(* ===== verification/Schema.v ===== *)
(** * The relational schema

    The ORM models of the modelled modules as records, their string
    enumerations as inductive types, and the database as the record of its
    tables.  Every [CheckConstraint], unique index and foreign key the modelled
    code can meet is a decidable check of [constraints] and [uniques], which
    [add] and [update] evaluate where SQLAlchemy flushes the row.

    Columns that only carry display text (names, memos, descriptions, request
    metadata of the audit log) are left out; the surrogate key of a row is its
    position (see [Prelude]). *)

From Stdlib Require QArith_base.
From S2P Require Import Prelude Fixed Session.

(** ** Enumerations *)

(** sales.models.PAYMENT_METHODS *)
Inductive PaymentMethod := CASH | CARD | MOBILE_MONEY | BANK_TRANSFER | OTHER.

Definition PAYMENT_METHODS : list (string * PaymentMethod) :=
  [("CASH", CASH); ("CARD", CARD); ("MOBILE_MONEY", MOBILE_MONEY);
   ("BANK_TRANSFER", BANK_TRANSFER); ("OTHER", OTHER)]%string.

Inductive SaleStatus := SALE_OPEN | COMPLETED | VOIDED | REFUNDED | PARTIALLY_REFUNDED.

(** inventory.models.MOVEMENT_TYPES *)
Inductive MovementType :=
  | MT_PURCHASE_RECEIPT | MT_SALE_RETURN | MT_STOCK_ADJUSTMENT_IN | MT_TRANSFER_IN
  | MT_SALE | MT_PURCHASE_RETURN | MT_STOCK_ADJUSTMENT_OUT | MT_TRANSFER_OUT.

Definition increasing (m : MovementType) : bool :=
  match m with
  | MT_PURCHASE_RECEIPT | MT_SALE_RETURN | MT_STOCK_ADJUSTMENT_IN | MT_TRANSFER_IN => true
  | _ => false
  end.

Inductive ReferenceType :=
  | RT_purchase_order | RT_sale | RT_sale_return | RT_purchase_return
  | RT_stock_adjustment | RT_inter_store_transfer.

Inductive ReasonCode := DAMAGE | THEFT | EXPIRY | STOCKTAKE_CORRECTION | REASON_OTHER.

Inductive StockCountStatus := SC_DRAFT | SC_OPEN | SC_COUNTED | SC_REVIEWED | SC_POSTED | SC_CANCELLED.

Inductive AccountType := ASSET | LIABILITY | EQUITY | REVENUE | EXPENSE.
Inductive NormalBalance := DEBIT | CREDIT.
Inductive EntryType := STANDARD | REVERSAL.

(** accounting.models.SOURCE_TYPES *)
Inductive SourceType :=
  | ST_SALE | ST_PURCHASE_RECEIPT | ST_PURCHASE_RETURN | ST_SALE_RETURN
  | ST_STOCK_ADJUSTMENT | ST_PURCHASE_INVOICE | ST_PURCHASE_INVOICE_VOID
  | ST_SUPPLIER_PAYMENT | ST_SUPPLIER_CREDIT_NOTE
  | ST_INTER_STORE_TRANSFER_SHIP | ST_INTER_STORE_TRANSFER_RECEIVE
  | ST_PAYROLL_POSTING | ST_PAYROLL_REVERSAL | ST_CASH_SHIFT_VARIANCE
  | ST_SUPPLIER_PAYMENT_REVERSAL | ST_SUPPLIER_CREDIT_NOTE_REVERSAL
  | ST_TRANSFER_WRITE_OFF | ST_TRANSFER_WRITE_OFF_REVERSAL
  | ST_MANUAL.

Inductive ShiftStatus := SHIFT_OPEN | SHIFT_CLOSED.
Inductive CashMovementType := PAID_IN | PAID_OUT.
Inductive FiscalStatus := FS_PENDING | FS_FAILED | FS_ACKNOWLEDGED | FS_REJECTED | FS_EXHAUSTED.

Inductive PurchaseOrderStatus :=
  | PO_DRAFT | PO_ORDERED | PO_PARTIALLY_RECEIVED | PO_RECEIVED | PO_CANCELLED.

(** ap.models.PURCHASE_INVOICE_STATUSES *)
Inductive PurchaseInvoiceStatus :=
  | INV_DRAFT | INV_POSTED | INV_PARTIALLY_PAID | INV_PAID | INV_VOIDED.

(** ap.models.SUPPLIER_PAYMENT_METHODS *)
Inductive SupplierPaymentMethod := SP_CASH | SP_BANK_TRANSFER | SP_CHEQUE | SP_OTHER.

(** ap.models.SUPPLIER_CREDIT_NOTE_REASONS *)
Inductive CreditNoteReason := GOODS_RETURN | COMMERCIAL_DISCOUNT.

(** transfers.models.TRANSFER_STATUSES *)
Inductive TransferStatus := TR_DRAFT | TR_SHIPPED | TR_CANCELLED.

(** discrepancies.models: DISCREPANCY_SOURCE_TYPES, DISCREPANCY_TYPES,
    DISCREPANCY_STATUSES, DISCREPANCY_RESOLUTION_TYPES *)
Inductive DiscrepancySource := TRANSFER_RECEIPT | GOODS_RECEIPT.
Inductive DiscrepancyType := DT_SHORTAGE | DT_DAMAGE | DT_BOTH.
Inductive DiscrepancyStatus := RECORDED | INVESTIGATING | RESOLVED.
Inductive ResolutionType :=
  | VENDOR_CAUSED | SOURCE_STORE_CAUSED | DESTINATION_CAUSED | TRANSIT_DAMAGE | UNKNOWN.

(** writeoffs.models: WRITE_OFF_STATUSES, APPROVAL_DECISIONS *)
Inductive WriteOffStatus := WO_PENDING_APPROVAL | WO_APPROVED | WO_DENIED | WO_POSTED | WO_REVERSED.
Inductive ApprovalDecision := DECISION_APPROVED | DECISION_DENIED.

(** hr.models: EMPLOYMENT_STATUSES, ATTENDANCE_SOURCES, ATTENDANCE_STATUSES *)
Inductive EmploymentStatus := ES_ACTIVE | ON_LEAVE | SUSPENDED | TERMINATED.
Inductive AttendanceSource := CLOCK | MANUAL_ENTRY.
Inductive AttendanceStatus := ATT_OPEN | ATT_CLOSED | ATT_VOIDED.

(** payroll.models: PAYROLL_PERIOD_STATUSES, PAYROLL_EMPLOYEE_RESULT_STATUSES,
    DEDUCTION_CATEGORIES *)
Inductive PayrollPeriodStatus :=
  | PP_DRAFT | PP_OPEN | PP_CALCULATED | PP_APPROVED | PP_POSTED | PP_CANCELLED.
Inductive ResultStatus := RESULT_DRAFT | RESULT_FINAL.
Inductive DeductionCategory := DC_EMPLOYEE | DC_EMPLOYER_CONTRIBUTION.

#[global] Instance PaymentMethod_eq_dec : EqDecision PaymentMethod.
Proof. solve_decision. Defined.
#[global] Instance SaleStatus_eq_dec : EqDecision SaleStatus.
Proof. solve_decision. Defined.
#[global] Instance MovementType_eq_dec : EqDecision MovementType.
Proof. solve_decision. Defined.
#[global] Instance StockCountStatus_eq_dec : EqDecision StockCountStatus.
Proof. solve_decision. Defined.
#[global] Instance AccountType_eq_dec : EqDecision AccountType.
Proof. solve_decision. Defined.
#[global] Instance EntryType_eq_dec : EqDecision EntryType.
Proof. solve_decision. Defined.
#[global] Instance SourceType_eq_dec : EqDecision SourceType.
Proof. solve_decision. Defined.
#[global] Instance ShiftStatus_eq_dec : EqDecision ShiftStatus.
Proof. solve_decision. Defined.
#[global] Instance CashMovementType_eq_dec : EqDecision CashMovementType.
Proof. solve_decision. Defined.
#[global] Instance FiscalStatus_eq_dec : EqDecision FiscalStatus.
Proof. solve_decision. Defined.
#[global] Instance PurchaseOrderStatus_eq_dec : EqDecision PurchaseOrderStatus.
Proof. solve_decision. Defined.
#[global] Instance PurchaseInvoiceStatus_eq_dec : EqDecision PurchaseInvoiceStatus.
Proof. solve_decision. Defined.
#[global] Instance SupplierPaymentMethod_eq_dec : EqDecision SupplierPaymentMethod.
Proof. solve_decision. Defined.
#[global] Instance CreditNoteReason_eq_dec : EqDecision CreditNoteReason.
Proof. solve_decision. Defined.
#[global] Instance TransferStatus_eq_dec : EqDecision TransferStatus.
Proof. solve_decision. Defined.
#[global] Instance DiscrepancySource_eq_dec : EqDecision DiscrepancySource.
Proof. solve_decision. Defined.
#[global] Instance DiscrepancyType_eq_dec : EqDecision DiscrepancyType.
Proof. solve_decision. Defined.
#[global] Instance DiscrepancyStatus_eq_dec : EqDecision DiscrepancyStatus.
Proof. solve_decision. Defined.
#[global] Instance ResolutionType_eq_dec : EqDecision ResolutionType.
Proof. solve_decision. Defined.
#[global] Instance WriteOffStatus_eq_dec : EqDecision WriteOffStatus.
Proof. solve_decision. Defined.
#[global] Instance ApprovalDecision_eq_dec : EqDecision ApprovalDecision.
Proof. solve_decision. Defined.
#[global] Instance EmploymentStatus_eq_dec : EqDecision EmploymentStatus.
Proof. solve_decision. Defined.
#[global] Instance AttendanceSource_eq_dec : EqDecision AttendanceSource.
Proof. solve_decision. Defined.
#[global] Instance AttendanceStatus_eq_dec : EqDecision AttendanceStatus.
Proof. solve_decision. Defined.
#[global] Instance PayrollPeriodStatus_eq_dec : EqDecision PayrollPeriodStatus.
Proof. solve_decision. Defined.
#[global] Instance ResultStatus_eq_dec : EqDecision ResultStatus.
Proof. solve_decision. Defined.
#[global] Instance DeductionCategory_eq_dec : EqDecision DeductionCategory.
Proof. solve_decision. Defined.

Required work: Scan the listing for "modelled" and copy out each line that has it.

Your solution:
    The ORM models of the modelled modules as records, their string
    tables.  Every [CheckConstraint], unique index and foreign key the modelled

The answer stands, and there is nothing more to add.